I’ve given, received, and observed thousands of software demos and pitch calls over my 25 years in this industry. And the thing I see most often is sellers that are … scared – if they’re not scared, then they sound scared. They’re tense, they’re uptight, they’re over-rehearsed, and they’re so locked into a narrative path that if they have to deviate because of an unexpected question, they get thrown way, way off.
This makes everyone nervous. I’m not an actor, but I do a lot of conference speaking, and I’ve learned that if you make the audience nervous, they will resent you for it. It’s the first step to losing them.
With sellers who have a performing background, you don’t see this. They’re much more in command of a call or a demo. They’re more elastic. They tend to roll with whatever comes. They can flex easily based on what the prospect asks. They work with the prospect, not against them. The tension ratchets way, way down.
I maintain that prospects will project this demeanor onto the product. If a seller seems terrified, the prospect wonders what they’re scared of – does the product suck that bad? But if a seller is calm and natural, then they seem confident of their product, and prospects pick up on this – if your product makes you this confident, then it must be pretty good.
I was on a call with the other day with one of these sellers, and I realized halfway through that everyone on the call was having a good time. She was easy-going, she knew when to be self-deprecating, and she seemed like someone you’d like to sit around and have a beer with. The prospect was engaged, and happily asking questions, and was fine when they were told we didn’t know the answer, but we’d get it.

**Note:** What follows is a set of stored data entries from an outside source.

(* ===== verification/Resolver.v ===== *)
(** The candidates a policy sidecar chooses among (internal/router/policy/resolver.go) and the identity of an arm
    (arm.go).  A request is [router.Request] with the fields only the policies read; the requests of the turn loop
    carry the others. *)

From stdpp Require Import base gmap sets list strings sorting.
From Stdlib Require Import ZArith Lia Ascii.
From S2P Require Import Prelude Strings Marshal Hash Floats Types Catalog ForceNames HmmRoster.
Open Scope string_scope.
Open Scope Z_scope.

(** ** Requests *)

Record TranslationRequirements := { req_Endpoint : string; ReasoningReplay : bool; ReasoningSignature : bool }.
Record PolicyRequest := {
  turn : Request.t;
  Requirements : TranslationRequirements;
  ReasoningConfigurationSHA256 : string;
  ToolConfigurationSHA256 : string;
  AvailableTools : list string;
  PreferredModels : list string;
  RoutingKnobs : option Overrides;
  ClusterArmOverrides : gmap string (list string);
  ShadowMode : bool;
  TrainingAllowed : bool;
  DebugEnabled : bool
}.
Lemma listed_arms_elem index models acc x : x ∈ (fold_left (listed_arm index) models acc).1 ->
  x ∈ acc.1 \/ exists m, m ∈ models /\ index.(catalogToRoster) !! m = Some x.
Proof.
  revert acc; induction models as [|m l IH]; intros acc E; [auto|]. cbn [fold_left] in E. destruct (IH _ E) as [A|(m' & I & A)]; [|right; exists m'; split; [right; exact I|exact A]].
  unfold listed_arm in A. destruct (catalogToRoster index !! m) as [rid|] eqn:L; [|auto].
  destruct (negb _ || _)%bool; [auto|]. cbn in A. apply elem_of_app in A as [A|A]; [auto|]. apply list_elem_of_singleton in A as ->. right. exists m. split; [left|exact L].
Qed.
Lemma effective_listed group models index x : x ∈ effectiveArms group (Some models) index ->
  exists m, m ∈ models /\ index.(catalogToRoster) !! m = Some x.
Proof. intros E. apply listed_arms_elem in E as [E|E]; [inversion E|exact E]. Qed.
Lemma index_catalog resolved m x : (indexCandidates resolved).(catalogToRoster) !! m = Some x ->
  exists c, c ∈ resolved.(Candidates) /\ c.(Candidate.CatalogID) = m /\ c.(Candidate.RosterID) = x.
Proof. intros E. apply first_of_elem, list_elem_of_fmap in E as (c & [= -> ->] & I). eauto. Qed.
Lemma index_arm resolved x a : (indexCandidates resolved).(rosterToArm) !! x = Some a ->
  exists c, c ∈ resolved.(Candidates) /\ c.(Candidate.RosterID) = x /\ c.(Candidate.ArmID) = a.
Proof. intros E. apply first_of_elem, list_elem_of_fmap in E as (c & [= -> ->] & I). eauto. Qed.
Lemma index_arm_some resolved c : c ∈ resolved.(Candidates) -> exists a, (indexCandidates resolved).(rosterToArm) !! c.(Candidate.RosterID) = Some a.
Proof.
  intros I. destruct ((indexCandidates resolved).(rosterToArm) !! c.(Candidate.RosterID)) as [a|] eqn:E; [eauto|exfalso].
  refine (first_of_none _ _ E c.(Candidate.ArmID) _). apply list_elem_of_fmap. eauto.
Qed.

Section RouteFacts.
Context `{GoUnicode}.
Variable Fault : Type.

I’m wondering too if performers know the difference between being in-character and out-of-character? They have performed, so they know what’s a performance and what isn’t? They know when to be “on” and when not to be? Maybe they know what it means to be artificial (to act), and so they have a better sense of how to be natural?
So, maybe that’s how you get better sellers? Send them to acting or improv classes? Everything else being equal, I absolutely think it would help.